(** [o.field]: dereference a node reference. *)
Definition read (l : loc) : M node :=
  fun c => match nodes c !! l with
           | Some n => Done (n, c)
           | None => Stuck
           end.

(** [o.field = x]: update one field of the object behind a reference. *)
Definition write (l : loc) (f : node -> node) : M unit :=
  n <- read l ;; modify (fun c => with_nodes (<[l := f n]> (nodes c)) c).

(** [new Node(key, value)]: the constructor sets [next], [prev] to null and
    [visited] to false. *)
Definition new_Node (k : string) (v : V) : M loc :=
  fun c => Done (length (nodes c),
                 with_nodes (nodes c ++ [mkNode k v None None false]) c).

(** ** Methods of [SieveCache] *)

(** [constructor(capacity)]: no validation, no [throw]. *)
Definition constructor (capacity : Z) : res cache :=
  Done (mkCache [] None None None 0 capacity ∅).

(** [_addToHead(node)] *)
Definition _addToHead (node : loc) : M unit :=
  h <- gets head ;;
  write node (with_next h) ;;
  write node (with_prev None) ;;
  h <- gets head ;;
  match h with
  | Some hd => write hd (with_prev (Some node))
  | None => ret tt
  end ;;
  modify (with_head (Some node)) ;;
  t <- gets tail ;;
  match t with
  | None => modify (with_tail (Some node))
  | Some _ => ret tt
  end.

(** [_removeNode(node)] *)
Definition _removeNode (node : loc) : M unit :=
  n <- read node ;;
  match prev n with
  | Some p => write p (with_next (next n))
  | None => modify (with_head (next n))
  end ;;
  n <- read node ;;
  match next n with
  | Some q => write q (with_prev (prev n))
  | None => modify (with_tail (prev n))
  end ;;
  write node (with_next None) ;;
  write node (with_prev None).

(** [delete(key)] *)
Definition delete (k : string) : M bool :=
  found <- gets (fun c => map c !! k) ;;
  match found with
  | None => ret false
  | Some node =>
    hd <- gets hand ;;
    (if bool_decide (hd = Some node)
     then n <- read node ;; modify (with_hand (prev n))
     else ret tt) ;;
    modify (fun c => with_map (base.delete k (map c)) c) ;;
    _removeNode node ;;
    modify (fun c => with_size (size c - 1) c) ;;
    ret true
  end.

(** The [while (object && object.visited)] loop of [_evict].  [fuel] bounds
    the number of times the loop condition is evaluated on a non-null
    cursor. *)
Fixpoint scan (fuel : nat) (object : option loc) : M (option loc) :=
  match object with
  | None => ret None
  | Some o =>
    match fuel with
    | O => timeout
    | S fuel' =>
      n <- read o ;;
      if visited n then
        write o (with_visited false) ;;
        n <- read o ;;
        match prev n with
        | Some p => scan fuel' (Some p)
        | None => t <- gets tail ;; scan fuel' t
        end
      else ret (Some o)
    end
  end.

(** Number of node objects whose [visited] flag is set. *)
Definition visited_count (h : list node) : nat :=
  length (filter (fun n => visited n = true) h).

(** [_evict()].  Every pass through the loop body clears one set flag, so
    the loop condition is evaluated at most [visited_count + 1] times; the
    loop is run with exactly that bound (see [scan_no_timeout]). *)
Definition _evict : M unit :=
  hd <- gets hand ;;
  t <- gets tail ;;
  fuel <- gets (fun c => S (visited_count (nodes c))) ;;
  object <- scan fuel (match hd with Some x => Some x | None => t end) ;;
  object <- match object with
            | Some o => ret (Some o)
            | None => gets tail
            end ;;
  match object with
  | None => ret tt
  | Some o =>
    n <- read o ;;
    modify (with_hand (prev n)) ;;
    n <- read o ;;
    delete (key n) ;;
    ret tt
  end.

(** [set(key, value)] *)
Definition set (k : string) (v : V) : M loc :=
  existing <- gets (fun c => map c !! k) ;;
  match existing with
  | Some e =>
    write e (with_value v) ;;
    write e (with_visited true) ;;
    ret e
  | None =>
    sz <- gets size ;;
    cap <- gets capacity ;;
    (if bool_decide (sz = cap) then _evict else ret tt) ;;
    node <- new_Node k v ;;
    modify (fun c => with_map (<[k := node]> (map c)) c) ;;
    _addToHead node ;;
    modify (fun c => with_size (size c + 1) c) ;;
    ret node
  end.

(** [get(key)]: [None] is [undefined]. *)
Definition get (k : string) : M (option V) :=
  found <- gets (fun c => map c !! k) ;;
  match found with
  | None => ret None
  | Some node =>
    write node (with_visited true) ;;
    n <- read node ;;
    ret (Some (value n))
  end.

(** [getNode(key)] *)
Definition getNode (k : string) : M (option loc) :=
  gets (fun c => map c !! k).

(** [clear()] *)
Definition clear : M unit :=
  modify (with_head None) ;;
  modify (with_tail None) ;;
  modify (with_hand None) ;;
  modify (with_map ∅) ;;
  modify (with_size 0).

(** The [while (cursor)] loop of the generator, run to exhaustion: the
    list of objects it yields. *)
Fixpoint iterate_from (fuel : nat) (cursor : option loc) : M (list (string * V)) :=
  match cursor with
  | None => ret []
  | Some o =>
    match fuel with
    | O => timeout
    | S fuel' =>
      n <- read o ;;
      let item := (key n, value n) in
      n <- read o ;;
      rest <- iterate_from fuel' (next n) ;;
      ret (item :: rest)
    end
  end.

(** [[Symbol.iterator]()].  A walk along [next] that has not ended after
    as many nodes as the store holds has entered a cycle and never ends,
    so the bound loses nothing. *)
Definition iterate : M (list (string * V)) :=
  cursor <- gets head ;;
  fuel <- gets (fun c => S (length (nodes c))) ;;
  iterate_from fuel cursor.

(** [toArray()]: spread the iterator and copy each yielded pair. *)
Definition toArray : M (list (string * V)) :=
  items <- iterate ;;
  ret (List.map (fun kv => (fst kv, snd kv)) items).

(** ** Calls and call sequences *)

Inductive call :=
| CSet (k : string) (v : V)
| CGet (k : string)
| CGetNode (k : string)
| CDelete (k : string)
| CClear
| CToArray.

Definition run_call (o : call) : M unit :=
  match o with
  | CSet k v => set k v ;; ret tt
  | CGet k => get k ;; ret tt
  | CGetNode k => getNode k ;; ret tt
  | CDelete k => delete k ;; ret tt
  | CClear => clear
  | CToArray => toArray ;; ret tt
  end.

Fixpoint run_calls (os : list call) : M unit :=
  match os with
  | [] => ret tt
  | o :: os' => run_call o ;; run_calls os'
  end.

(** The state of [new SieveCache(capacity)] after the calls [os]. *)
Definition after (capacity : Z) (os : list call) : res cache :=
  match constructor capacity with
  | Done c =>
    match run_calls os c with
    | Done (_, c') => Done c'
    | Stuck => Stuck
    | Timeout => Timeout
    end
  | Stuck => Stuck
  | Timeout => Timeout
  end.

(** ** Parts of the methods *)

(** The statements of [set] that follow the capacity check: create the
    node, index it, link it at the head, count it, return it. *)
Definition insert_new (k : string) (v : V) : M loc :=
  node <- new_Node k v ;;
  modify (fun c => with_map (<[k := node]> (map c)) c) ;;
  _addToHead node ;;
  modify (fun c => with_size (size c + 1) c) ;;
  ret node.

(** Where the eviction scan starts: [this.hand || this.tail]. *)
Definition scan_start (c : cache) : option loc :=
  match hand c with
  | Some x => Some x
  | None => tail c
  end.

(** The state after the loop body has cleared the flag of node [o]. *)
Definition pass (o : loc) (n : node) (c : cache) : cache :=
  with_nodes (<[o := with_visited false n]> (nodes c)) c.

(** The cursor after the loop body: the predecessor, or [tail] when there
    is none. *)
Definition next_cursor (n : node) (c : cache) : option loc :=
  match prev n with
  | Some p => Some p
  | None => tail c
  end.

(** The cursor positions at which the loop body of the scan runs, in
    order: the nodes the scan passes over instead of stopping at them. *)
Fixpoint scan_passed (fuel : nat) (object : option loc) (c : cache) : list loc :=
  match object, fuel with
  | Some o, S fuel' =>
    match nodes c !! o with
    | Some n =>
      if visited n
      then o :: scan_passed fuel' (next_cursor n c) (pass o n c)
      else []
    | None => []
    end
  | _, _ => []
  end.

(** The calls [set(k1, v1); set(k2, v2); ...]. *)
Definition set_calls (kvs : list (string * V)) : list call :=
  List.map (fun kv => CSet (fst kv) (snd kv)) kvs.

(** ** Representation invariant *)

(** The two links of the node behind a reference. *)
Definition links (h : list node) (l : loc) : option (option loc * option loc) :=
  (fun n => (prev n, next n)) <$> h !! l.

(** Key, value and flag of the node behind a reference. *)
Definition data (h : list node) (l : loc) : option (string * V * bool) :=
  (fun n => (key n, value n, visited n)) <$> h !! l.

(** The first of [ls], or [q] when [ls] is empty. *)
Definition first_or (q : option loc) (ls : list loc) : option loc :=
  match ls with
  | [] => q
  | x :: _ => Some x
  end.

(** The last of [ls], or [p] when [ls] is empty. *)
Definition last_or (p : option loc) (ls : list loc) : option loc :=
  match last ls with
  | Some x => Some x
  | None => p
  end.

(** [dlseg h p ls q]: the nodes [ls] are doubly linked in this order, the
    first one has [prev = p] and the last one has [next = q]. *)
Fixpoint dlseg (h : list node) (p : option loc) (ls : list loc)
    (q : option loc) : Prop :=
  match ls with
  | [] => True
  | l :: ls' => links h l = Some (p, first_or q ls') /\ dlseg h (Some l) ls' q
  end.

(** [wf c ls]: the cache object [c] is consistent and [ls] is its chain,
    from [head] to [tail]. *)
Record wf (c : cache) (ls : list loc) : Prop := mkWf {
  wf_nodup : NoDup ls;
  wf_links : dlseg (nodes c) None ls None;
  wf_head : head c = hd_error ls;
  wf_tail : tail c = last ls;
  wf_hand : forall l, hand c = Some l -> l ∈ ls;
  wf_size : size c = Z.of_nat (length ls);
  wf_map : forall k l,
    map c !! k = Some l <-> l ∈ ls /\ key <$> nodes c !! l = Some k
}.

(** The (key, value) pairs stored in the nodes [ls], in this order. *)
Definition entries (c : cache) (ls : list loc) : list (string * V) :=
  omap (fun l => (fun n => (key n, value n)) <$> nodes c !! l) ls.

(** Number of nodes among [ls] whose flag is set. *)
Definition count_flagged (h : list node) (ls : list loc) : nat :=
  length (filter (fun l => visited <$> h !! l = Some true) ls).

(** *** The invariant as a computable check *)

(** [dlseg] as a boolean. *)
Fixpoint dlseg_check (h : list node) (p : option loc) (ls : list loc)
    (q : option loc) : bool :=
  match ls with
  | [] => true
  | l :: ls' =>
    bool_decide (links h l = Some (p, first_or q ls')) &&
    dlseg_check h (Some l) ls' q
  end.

### What the task asks
Return each line of the preceding material in which "else" can be found.

### Task solution
     else ret tt) ;;
      else ret (Some o)
    (if bool_decide (sz = cap) then _evict else ret tt) ;;
      else []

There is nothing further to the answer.